Bruno Wilhelm Zilliacus (11 November 1877 – 3 July 1926) was an athlete, who competed at the 1908 Summer Olympics.

Sports 

He is also listed as a flag-bearer for Finland in the opening ceremony, although he carried a mere hand-written plaque.

Zilliacus participated the 30-kilometer cross-country skiing race at the Northern Games in Stockholm 1901, where he did not place in the top 11.

Zilliacus won the first beauty pageant in Finland, which was held in Helsinki on 8 March 1903.

He represented the clubs Sortavalan Seminaarin Voimisteluseura (Sortavala) and Ylioppilasvoimistelijat (Helsinki).

Other 
Born in Saint Petersburg in 1877, his parents were major Alexander Wilhelm Zilliacus and Sofia Vilhelmiina Manninen. He married Meri Naëmi Starck (1886–1974) in 1913, daughter of Werner Starck and Naëmi Ingman-Starck. They had children Margareta in 1914, Ulla in 1919 and Katarina in 1921. Ulla married Kaarlo af Heurlin in 1941.

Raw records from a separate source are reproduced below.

Lemma content_one_sample (in_bin : R -> bool) (d : list R) (w : R) :
  content in_bin (map (fun x => (x, 1 * w)) d) = w * count in_bin d.
Proof.
  unfold content, count. rewrite map_map. simpl.
  rewrite <- np_sum_scal. apply np_sum_ext, Forall_forall. intros x _.
  destruct (in_bin x); ring.
Qed.

Lemma length_weight (datas : list (list R)) (weights : list R) :
  length datas = length weights ->
  length (concat (zip_with (fun d w => times (ones (length d)) w)
                           datas weights)) = length (concat datas).
Proof.
  revert weights. induction datas as [|d datas IH]; intros [|w weights];
    simpl; try discriminate; [reflexivity|].
  intros [= Hlen]. rewrite !length_app, (IH _ Hlen).
  unfold times, ones. rewrite length_map, length_replicate. reflexivity.
Qed.

Lemma zip_concat_weight (datas : list (list R)) (weights : list R) :
  length datas = length weights ->
  zip (concat datas)
      (concat (zip_with (fun d w => times (ones (length d)) w)
                        datas weights)) =
  concat (zip_with (fun d w => map (fun x => (x, 1 * w)) d) datas weights).
Proof.
  revert weights. induction datas as [|d datas IH]; intros [|w weights];
    simpl; try discriminate; [reflexivity|].
  intros [= Hlen]. rewrite <- (IH _ Hlen), <- zip_ones.
  apply zip_with_app. unfold times, ones.
  rewrite length_map, length_replicate. reflexivity.
Qed.


Lemma plot_with_weights_Returns (datas : list (list R)) (weights : list R)
      (kargs : list (string * value)) :
  length datas = length weights -> datas <> [] ->
  plot_with_weights datas weights kargs =
  if repeats_keyword kargs then Raises TypeError
  else Returns
         (Hist (concat datas)
               (concat (zip_with (fun d w => times (ones (length d)) w)
                                 datas weights))
               0.5 30 kargs).
Proof.
  intros Hlen Hne. unfold plot_with_weights.
  rewrite (proj2 (Nat.eqb_eq _ _) Hlen).
  destruct datas as [|d datas]; [contradiction|].
  destruct weights as [|w weights]; [discriminate|]. reflexivity.
Qed.


Lemma filled_values (datas : list (list R)) (weights : list R) :
  length datas = length weights ->
  map fst (concat (zip_with (fun d w => map (fun x => (x, 1 * w)) d)
                            datas weights)) = concat datas.
Proof.
  revert weights. induction datas as [|d datas IH];
    intros [|w weights]; simpl; try discriminate; [reflexivity|].
  intros [= Hlen]. rewrite map_app, (IH _ Hlen), map_map. simpl.
  rewrite map_id. reflexivity.
Qed.

Lemma filled_content (in_bin : R -> bool) (datas : list (list R))
      (weights : list R) :
  length datas = length weights ->
  content in_bin (concat (zip_with (fun d w => map (fun x => (x, 1 * w)) d)
                                   datas weights)) =
  np_sum (zip_with (fun d w => w * count in_bin d) datas weights).
Proof.
  revert weights.
  induction datas as [|d datas IH]; intros [|w weights]; simpl;
    try discriminate; [reflexivity|].
  intros [= Hlen]. rewrite content_app, content_one_sample, (IH _ Hlen).
  reflexivity.
Qed.

(** X6. The call of [plt.hist] that [plot_with_weights] makes: the data
    are the values of all samples, in order, the weights have the shape of
    the data, [alpha] is 0.5, [bins] is 30 and [kargs] is passed on as it
    is; the weight handed over for the values of any bin is the sum over
    the samples of the weight of the sample times the number of its values
    in the bin. *)
Theorem plot_with_weights_content (datas : list (list R)) (weights : list R)
        (kargs : list (string * value)) (call : hist_call) :
  plot_with_weights datas weights kargs = Returns call ->
  hist_x call = concat datas /\
  length (hist_weights call) = length (hist_x call) /\
  hist_alpha call = 0.5 /\ hist_bins call = 30%nat /\
  hist_kargs call = kargs /\
  forall in_bin,
    content in_bin (entries call) =
    np_sum (zip_with (fun d w => w * count in_bin d) datas weights).
Proof.
  intros H.
  destruct (decide (length datas = length weights)) as [Hlen|Hlen].
  2:{ unfold plot_with_weights in H.
      rewrite (proj2 (Nat.eqb_neq _ _) Hlen) in H. discriminate. }
  destruct (decide (datas = [])) as [->|Hne].
  { destruct weights; discriminate. }
  rewrite (plot_with_weights_Returns _ _ _ Hlen Hne) in H.
  destruct (repeats_keyword kargs); [discriminate|].
  injection H as <-. unfold entries. cbn [hist_x hist_weights hist_alpha
    hist_bins hist_kargs].
  split; [reflexivity|]. split; [apply length_weight, Hlen|].
  do 3 (split; [reflexivity|]).
  intros in_bin. rewrite (zip_concat_weight _ _ Hlen).
  apply filled_content, Hlen.
Qed.

(** X7. The two bins share out the particles: each particle of the two
    generated samples is in exactly one of [first_bin] and [second_bin]. *)
Theorem bins_partition (sig_data bck_data : list R) (n_sig1 n_bck1 : nat) :
  first_bin sig_data bck_data n_sig1 n_bck1
  ++ second_bin sig_data bck_data n_sig1 n_bck1 ≡ₚ sig_data ++ bck_data.
Proof.
  unfold first_bin, second_bin.
  rewrite <- (take_drop n_sig1 sig_data) at 3.
  rewrite <- (take_drop n_bck1 bck_data) at 3.
  solve_Permutation.
Qed.

Lemma count_all (l : list R) : count (fun _ => true) l = INR (length l).
Proof.
  unfold count. induction l as [|x l IH]; [reflexivity|].
  cbn [map np_sum length]. rewrite IH, S_INR. ring.
Qed.

Lemma count_app (in_bin : R -> bool) (l l' : list R) :
  count in_bin (l ++ l') = count in_bin l + count in_bin l'.
Proof. unfold count. rewrite map_app. apply np_sum_app. Qed.

(** X8. The plot of the reconstructed electrons,
    [plot_with_weights([first_bin, second_bin], [n_bck2, -n_bck1],
    density=True, label='reconstructed electron')]: the weight handed to
    [plt.hist] for the values of a bin is [n_bck2] times the count of the
    first bin minus [n_bck1] times the count of the second; over the whole
    range the weights of the positrons cancel, and the total weight is
    [n_sig1 n_bck2 - n_sig2 n_bck1]. *)
Theorem reconstructed_electron (sig_data bck_data : list R)
        (n_sig1 n_sig2 n_bck1 n_bck2 : nat) :
  length sig_data = (n_sig1 + n_sig2)%nat ->
  length bck_data = (n_bck1 + n_bck2)%nat ->
  exists call,
    plot_with_weights [first_bin sig_data bck_data n_sig1 n_bck1;
                       second_bin sig_data bck_data n_sig1 n_bck1]
                      [INR n_bck2; - INR n_bck1]
                      [("density", Bool true);
                       ("label", Str "reconstructed electron")]%string
    = Returns call /\
    (forall in_bin,
       content in_bin (entries call) =
       (INR n_bck2 * count in_bin (take n_sig1 sig_data)
        - INR n_bck1 * count in_bin (drop n_sig1 sig_data))
       + (INR n_bck2 * count in_bin (take n_bck1 bck_data)
          - INR n_bck1 * count in_bin (drop n_bck1 bck_data))) /\
    INR n_bck2 * count (fun _ => true) (take n_bck1 bck_data)
    - INR n_bck1 * count (fun _ => true) (drop n_bck1 bck_data) = 0 /\
    content (fun _ => true) (entries call) =
    INR n_sig1 * INR n_bck2 - INR n_sig2 * INR n_bck1.
Proof.
  intros Hsig Hbck.
  assert (Hbins : forall in_bin,
    np_sum (zip_with (fun d w => w * count in_bin d)
              [first_bin sig_data bck_data n_sig1 n_bck1;
               second_bin sig_data bck_data n_sig1 n_bck1]
              [INR n_bck2; - INR n_bck1]) =
    (INR n_bck2 * count in_bin (take n_sig1 sig_data)
     - INR n_bck1 * count in_bin (drop n_sig1 sig_data))
    + (INR n_bck2 * count in_bin (take n_bck1 bck_data)
       - INR n_bck1 * count in_bin (drop n_bck1 bck_data))).
  { intros in_bin. unfold first_bin, second_bin. simpl.
    rewrite !count_app. ring. }
  assert (Hts : length (take n_sig1 sig_data) = n_sig1)
    by (rewrite length_take; lia).
  assert (Hds : length (drop n_sig1 sig_data) = n_sig2)
    by (rewrite length_drop; lia).
  assert (Htb : length (take n_bck1 bck_data) = n_bck1)
    by (rewrite length_take; lia).
  assert (Hdb : length (drop n_bck1 bck_data) = n_bck2)
    by (rewrite length_drop; lia).
  eexists. split.
  { rewrite plot_with_weights_Returns; [reflexivity|reflexivity|discriminate]. }
  unfold entries. cbn [hist_x hist_weights].
  rewrite (zip_concat_weight
             [first_bin sig_data bck_data n_sig1 n_bck1;
              second_bin sig_data bck_data n_sig1 n_bck1]
             [INR n_bck2; - INR n_bck1] eq_refl).
  split; [|split].
  - intros in_bin. rewrite filled_content by reflexivity. apply Hbins.
  - rewrite !count_all, Htb, Hdb. ring.
  - rewrite filled_content by reflexivity.
    rewrite Hbins, !count_all, Hts, Hds, Htb, Hdb. ring.
Qed.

He graduated as a physical education teacher from the University of Helsinki in 1902. He worked as a teacher in 1903–1926.

Zilliacus was the local chief of Sortavala White Guard. He fought in the Finnish Civil War on the Karelian front. He received the Cross of Liberty, 4th class. He reach the rank vänrikki, the lowest officer rank.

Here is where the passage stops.